## Exercise instructions
As the lines appear below, please set them down exactly, starting at the first and finishing with the one containing "store8 (store8 (store8".
------------------------------------------------------------
Lemma foldM_fmap {A B S} (g : A -> B) (f : B -> S -> outcome S) l s :
  foldM (fun x => f (g x)) l s = foldM f (g <$> l) s.
Proof.
  revert s. induction l as [|x l IH]; intros s; [done|]. rewrite fmap_cons. cbn [foldM].
  destruct (f (g x) s); outcome; auto.
Qed.

(** ** State passing

    Code that threads an object's state through fallible steps. *)

Definition ST (S A : Type) : Type := S -> outcome (A * S).

#[export] Instance ST_ret {S} : MRet (ST S) := fun A a s => Ret (a, s).

#[export] Instance ST_bind {S} : MBind (ST S) := fun A B f c s =>
  match c s with
  | Ret (a, s') => f a s'
  | Throw e => Throw e
  | Fault => Fault
  | Diverge => Diverge
  end.

Definition gets {S A} (f : S -> A) : ST S A := fun s => Ret (f s, s).
Definition modify {S} (f : S -> S) : ST S unit := fun s => Ret (tt, f s).
Definition throw {S A} (e : Exception) : ST S A := fun _ => Throw e.
Definition fault {S A} : ST S A := fun _ => Fault.
Definition diverge {S A} : ST S A := fun _ => Diverge.

(** Running a state passing program one step further. *)
Ltac st_step :=
  cbv beta iota delta [mbind mret ST_bind ST_ret gets modify throw fault diverge].

Lemma ST_bind_Ret {S A B} (c : ST S A) (f : A -> ST S B) s a s' :
  c s = Ret (a, s') -> (c ≫= f) s = f a s'.
Proof. intros H. unfold mbind, ST_bind. by rewrite H. Qed.

Lemma ST_bind_Diverge {S A B} (c : ST S A) (f : A -> ST S B) s :
  c s = Diverge -> (c ≫= f) s = Diverge.
Proof. intros H. unfold mbind, ST_bind. by rewrite H. Qed.
(* ===== verification/Memory.v ===== *)
(** * Byte memory

    The memory the kernel sees through its page tables: every address holds a
    byte, since a page that is not mapped yet is mapped by the page fault
    handler on first access. Words are little endian. The copying and filling
    loops are those of [lib/libc/string.c]. *)

From S2P Require Import Prelude.

Definition Mem : Type := Z -> Z.

Definition load8 (m : Mem) (a : Z) : Z := m a.
Definition store8 (m : Mem) (a v : Z) : Mem := fun x => if x =? a then v else m x.

Definition load32 (m : Mem) (a : Z) : Z :=
  m a + 2 ^ 8 * m (a + 1) + 2 ^ 16 * m (a + 2) + 2 ^ 24 * m (a + 3).

Definition store32 (m : Mem) (a v : Z) : Mem :=
  store8 (store8 (store8 (store8 m a (v mod 2 ^ 8))
    (a + 1) (v / 2 ^ 8 mod 2 ^ 8)) (a + 2) (v / 2 ^ 16 mod 2 ^ 8)) (a + 3) (v / 2 ^ 24 mod 2 ^ 8).

Definition load16 (m : Mem) (a : Z) : Z := m a + 2 ^ 8 * m (a + 1).
Definition store16 (m : Mem) (a v : Z) : Mem := store8 (store8 m a (v mod 2 ^ 8)) (a + 1) (v / 2 ^ 8 mod 2 ^ 8).

(** Every cell is a byte. *)
Definition bytes (m : Mem) : Prop := forall a, is_u8 (m a).

(** ** Loops of [string.c] *)

(** [n] rounds of a loop body that is given the index. *)
Fixpoint upto {S} (n : nat) (i : Z) (body : Z -> S -> S) (s : S) : S :=
  match n with
  | O => s
  | Datatypes.S n => upto n (i + 1) body (body i s)
  end.

Definition memcpy (dest src n : Z) (m : Mem) : Mem :=
  upto (Z.to_nat n) 0 (fun i m => store8 m (dest + i) (load8 m (src + i))) m.

Definition memset (s c n : Z) (m : Mem) : Mem :=
  upto (Z.to_nat n) 0 (fun i m => store8 m (s + i) (u8 c)) m.

(** ** Lemmas *)

Lemma store8_eq m a v : store8 m a v a = v.
Proof. unfold store8. by rewrite Z.eqb_refl. Qed.

Lemma store8_ne m a v x : x <> a -> store8 m a v x = m x.
Proof. intros H. unfold store8. by decide_bool. Qed.

Lemma store32_outside m a v x : x < a \/ a + 4 <= x -> store32 m a v x = m x.
Proof. intros H. unfold store32. rewrite !store8_ne by lia. done. Qed.

Lemma bytes_recompose v :
  is_u32 v ->
  v mod 2 ^ 8 + 2 ^ 8 * (v / 2 ^ 8 mod 2 ^ 8) + 2 ^ 16 * (v / 2 ^ 16 mod 2 ^ 8)
  + 2 ^ 24 * (v / 2 ^ 24 mod 2 ^ 8) = v.
Proof.
  intros H. unfold is_u32 in H.
  pose proof (Z.div_mod v (2 ^ 8) ltac:(lia)).
  pose proof (Z.div_mod (v / 2 ^ 8) (2 ^ 8) ltac:(lia)).
  pose proof (Z.div_mod (v / 2 ^ 16) (2 ^ 8) ltac:(lia)).
  rewrite Z.div_div in * by lia.
  replace (2 ^ 8 * 2 ^ 8) with (2 ^ 16) in * by done.
  replace (2 ^ 16 * 2 ^ 8) with (2 ^ 24) in * by done.
  assert (v / 2 ^ 24 mod 2 ^ 8 = v / 2 ^ 24) as ->.
  { apply Z.mod_small. split; [apply Z.div_pos; lia|apply Z.div_lt_upper_bound; lia]. }
  lia.
Qed.

Lemma load_store32_eq m a v : is_u32 v -> load32 (store32 m a v) a = v.
Proof.
  intros H. unfold load32, store32.
  rewrite !store8_eq, ?store8_ne, ?store8_eq, ?store8_ne, ?store8_eq, ?store8_ne, ?store8_eq by lia.
  by apply bytes_recompose.
Qed.

Lemma load32_ext m m' a :
  (forall x, a <= x < a + 4 -> m' x = m x) -> load32 m' a = load32 m a.
Proof. intros H. unfold load32. rewrite !H by lia. done. Qed.

Lemma load_store32_ne m a v b :
  b + 4 <= a \/ a + 4 <= b -> load32 (store32 m a v) b = load32 m b.
Proof. intros H. apply load32_ext. intros x Hx. apply store32_outside. lia. Qed.

Lemma load32_range m a : bytes m -> is_u32 (load32 m a).
Proof.
  intros H. pose proof (H a). pose proof (H (a + 1)). pose proof (H (a + 2)). pose proof (H (a + 3)).
  unfold load32, is_u32, is_u8 in *. lia.
Qed.

Lemma bytes_store8 m a v : bytes m -> is_u8 v -> bytes (store8 m a v).
Proof. intros H Hv x. unfold store8. case_bool; [done|apply H]. Qed.

Lemma bytes_store32 m a v : bytes m -> bytes (store32 m a v).
Proof.
  intros H. unfold store32. repeat apply bytes_store8; try done;
    apply (Z.mod_pos_bound _ (2 ^ 8)); lia.
Qed.

(** Half words. *)

Lemma load16_ext m m' a : m' a = m a -> m' (a + 1) = m (a + 1) -> load16 m' a = load16 m a.
Proof. intros H1 H2. unfold load16. by rewrite H1, H2. Qed.

Lemma store16_outside m a v x : x < a \/ a + 2 <= x -> store16 m a v x = m x.
Proof. intros Hx. unfold store16. rewrite !store8_ne by lia. done. Qed.

Lemma load16_store16 m a v : load16 (store16 m a (u16 v)) a = u16 v.
Proof.
  unfold load16, store16. rewrite store8_eq, store8_ne, store8_eq by lia. unfold u16. pose proof (Z.mod_pos_bound v (2 ^ 16) ltac:(lia)). set (w := v mod 2 ^ 16) in *.
  rewrite (Z.mod_small (w / 2 ^ 8)) by (split; [apply Z.div_pos; lia|apply Z.div_lt_upper_bound; lia]). pose proof (Z.div_mod w (2 ^ 8) ltac:(lia)). lia.
Qed.

Lemma load32_store16_ne m a v b : b + 4 <= a \/ a + 2 <= b -> load32 (store16 m a v) b = load32 m b.
Proof. intros H. apply load32_ext. intros x Hx. apply store16_outside. lia. Qed.

Lemma load16_store16_ne m a v b : b + 2 <= a \/ a + 2 <= b -> load16 (store16 m a v) b = load16 m b.
Proof. intros H. apply load16_ext; apply store16_outside; lia. Qed.

Lemma load16_store32_ne m a v b : b + 2 <= a \/ a + 4 <= b -> load16 (store32 m a v) b = load16 m b.
Proof. intros H. apply load16_ext; apply store32_outside; lia. Qed.

Lemma bytes_store16 m a v : bytes m -> bytes (store16 m a v).
Proof. intros H. unfold store16. repeat apply bytes_store8; try done; apply (Z.mod_pos_bound _ (2 ^ 8)); lia. Qed.

#[export] Hint Resolve bytes_store8 bytes_store32 load32_range : hhu.

(** Writing [n] bytes from [d] on leaves the rest of memory alone. *)
Lemma upto_store8_outside n i d (f : Z -> Mem -> Z) m x :
  0 <= i -> x < d + i \/ d + i + Z.of_nat n <= x ->
  upto n i (fun i m => store8 m (d + i) (f i m)) m x = m x.
Proof.
  revert i m. induction n as [|n IH]; intros i m Hi Hx; [done|]. cbn [upto].
  rewrite IH by lia. apply store8_ne. lia.
Qed.

Lemma memcpy_outside d s n m x : x < d \/ d + n <= x -> memcpy d s n m x = m x.
Proof.
  intros H. unfold memcpy. apply (upto_store8_outside _ _ _ (fun i m => load8 m (s + i))); [lia|].
  destruct (Z.le_gt_cases 0 n); [lia|]. replace (Z.to_nat n) with 0%nat by lia. lia.
Qed.

Lemma memset_outside d c n m x : x < d \/ d + n <= x -> memset d c n m x = m x.
Proof.
  intros H. unfold memset. apply (upto_store8_outside _ _ _ (fun _ _ => u8 c)); [lia|].
  destruct (Z.le_gt_cases 0 n); [lia|]. replace (Z.to_nat n) with 0%nat by lia. lia.
Qed.

(** A forward copy reads every source byte before it is overwritten unless the
    destination starts inside the source. *)
Lemma upto_copy n i d s m x :
  d <= s \/ s + i + Z.of_nat n <= d + i -> 0 <= i ->
  d + i <= x < d + i + Z.of_nat n ->
  upto n i (fun i m => store8 m (d + i) (load8 m (s + i))) m x = m (s + (x - d)).
Proof.
  revert i m. induction n as [|n IH]; intros i m Hs Hi Hx; [lia|]. cbn [upto].
  destruct (decide (x = d + i)) as [->|Hne].
  - rewrite (upto_store8_outside _ _ _ (fun i m => load8 m (s + i))) by lia.
    rewrite store8_eq. unfold load8. f_equal. lia.
  - rewrite IH by lia. destruct (decide (s + (x - d) = d + i)) as [E|E]; [lia|].
    by rewrite store8_ne.
Qed.

Lemma memcpy_inside d s n m x :
  d <= s \/ s + n <= d -> d <= x < d + n -> memcpy d s n m x = m (s + (x - d)).
Proof. intros Hs Hx. unfold memcpy. apply upto_copy; lia. Qed.

Lemma memset_inside d c n m x : d <= x < d + n -> memset d c n m x = u8 c.
Proof.
  intros Hx. unfold memset.
  assert (forall k i m, 0 <= i -> d + i <= x < d + i + Z.of_nat k ->
    upto k i (fun i m => store8 m (d + i) (u8 c)) m x = u8 c) as H.
  { induction k as [|k IH]; intros i m' Hi Hk; [lia|]. cbn [upto].
    destruct (decide (x = d + i)) as [->|].
    - rewrite (upto_store8_outside _ _ _ (fun _ _ => u8 c)) by lia. apply store8_eq.
    - apply IH; lia. }
  apply H; lia.
Qed.

Lemma bytes_memset d c n m : bytes m -> bytes (memset d c n m).
Proof.
  intros Hb. unfold memset. generalize (Z.to_nat n) as k. generalize 0 as i. intros i k.
  revert i m Hb. induction k as [|k IH]; intros i m Hb; [done|]. cbn [upto].
  apply IH, bytes_store8; [done|apply u8_range].
Qed.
------------------------------------------------------------
## Answer box
Lemma foldM_fmap {A B S} (g : A -> B) (f : B -> S -> outcome S) l s :
  foldM (fun x => f (g x)) l s = foldM f (g <$> l) s.
Proof.
  revert s. induction l as [|x l IH]; intros s; [done|]. rewrite fmap_cons. cbn [foldM].
  destruct (f (g x) s); outcome; auto.
Qed.

(** ** State passing

    Code that threads an object's state through fallible steps. *)

Definition ST (S A : Type) : Type := S -> outcome (A * S).

#[export] Instance ST_ret {S} : MRet (ST S) := fun A a s => Ret (a, s).

#[export] Instance ST_bind {S} : MBind (ST S) := fun A B f c s =>
  match c s with
  | Ret (a, s') => f a s'
  | Throw e => Throw e
  | Fault => Fault
  | Diverge => Diverge
  end.

Definition gets {S A} (f : S -> A) : ST S A := fun s => Ret (f s, s).
Definition modify {S} (f : S -> S) : ST S unit := fun s => Ret (tt, f s).
Definition throw {S A} (e : Exception) : ST S A := fun _ => Throw e.
Definition fault {S A} : ST S A := fun _ => Fault.
Definition diverge {S A} : ST S A := fun _ => Diverge.

(** Running a state passing program one step further. *)
Ltac st_step :=
  cbv beta iota delta [mbind mret ST_bind ST_ret gets modify throw fault diverge].

Lemma ST_bind_Ret {S A B} (c : ST S A) (f : A -> ST S B) s a s' :
  c s = Ret (a, s') -> (c ≫= f) s = f a s'.
Proof. intros H. unfold mbind, ST_bind. by rewrite H. Qed.

Lemma ST_bind_Diverge {S A B} (c : ST S A) (f : A -> ST S B) s :
  c s = Diverge -> (c ≫= f) s = Diverge.
Proof. intros H. unfold mbind, ST_bind. by rewrite H. Qed.
(* ===== verification/Memory.v ===== *)
(** * Byte memory

    The memory the kernel sees through its page tables: every address holds a
    byte, since a page that is not mapped yet is mapped by the page fault
    handler on first access. Words are little endian. The copying and filling
    loops are those of [lib/libc/string.c]. *)

From S2P Require Import Prelude.

Definition Mem : Type := Z -> Z.

Definition load8 (m : Mem) (a : Z) : Z := m a.
Definition store8 (m : Mem) (a v : Z) : Mem := fun x => if x =? a then v else m x.

Definition load32 (m : Mem) (a : Z) : Z :=
  m a + 2 ^ 8 * m (a + 1) + 2 ^ 16 * m (a + 2) + 2 ^ 24 * m (a + 3).

Definition store32 (m : Mem) (a v : Z) : Mem :=
  store8 (store8 (store8 (store8 m a (v mod 2 ^ 8))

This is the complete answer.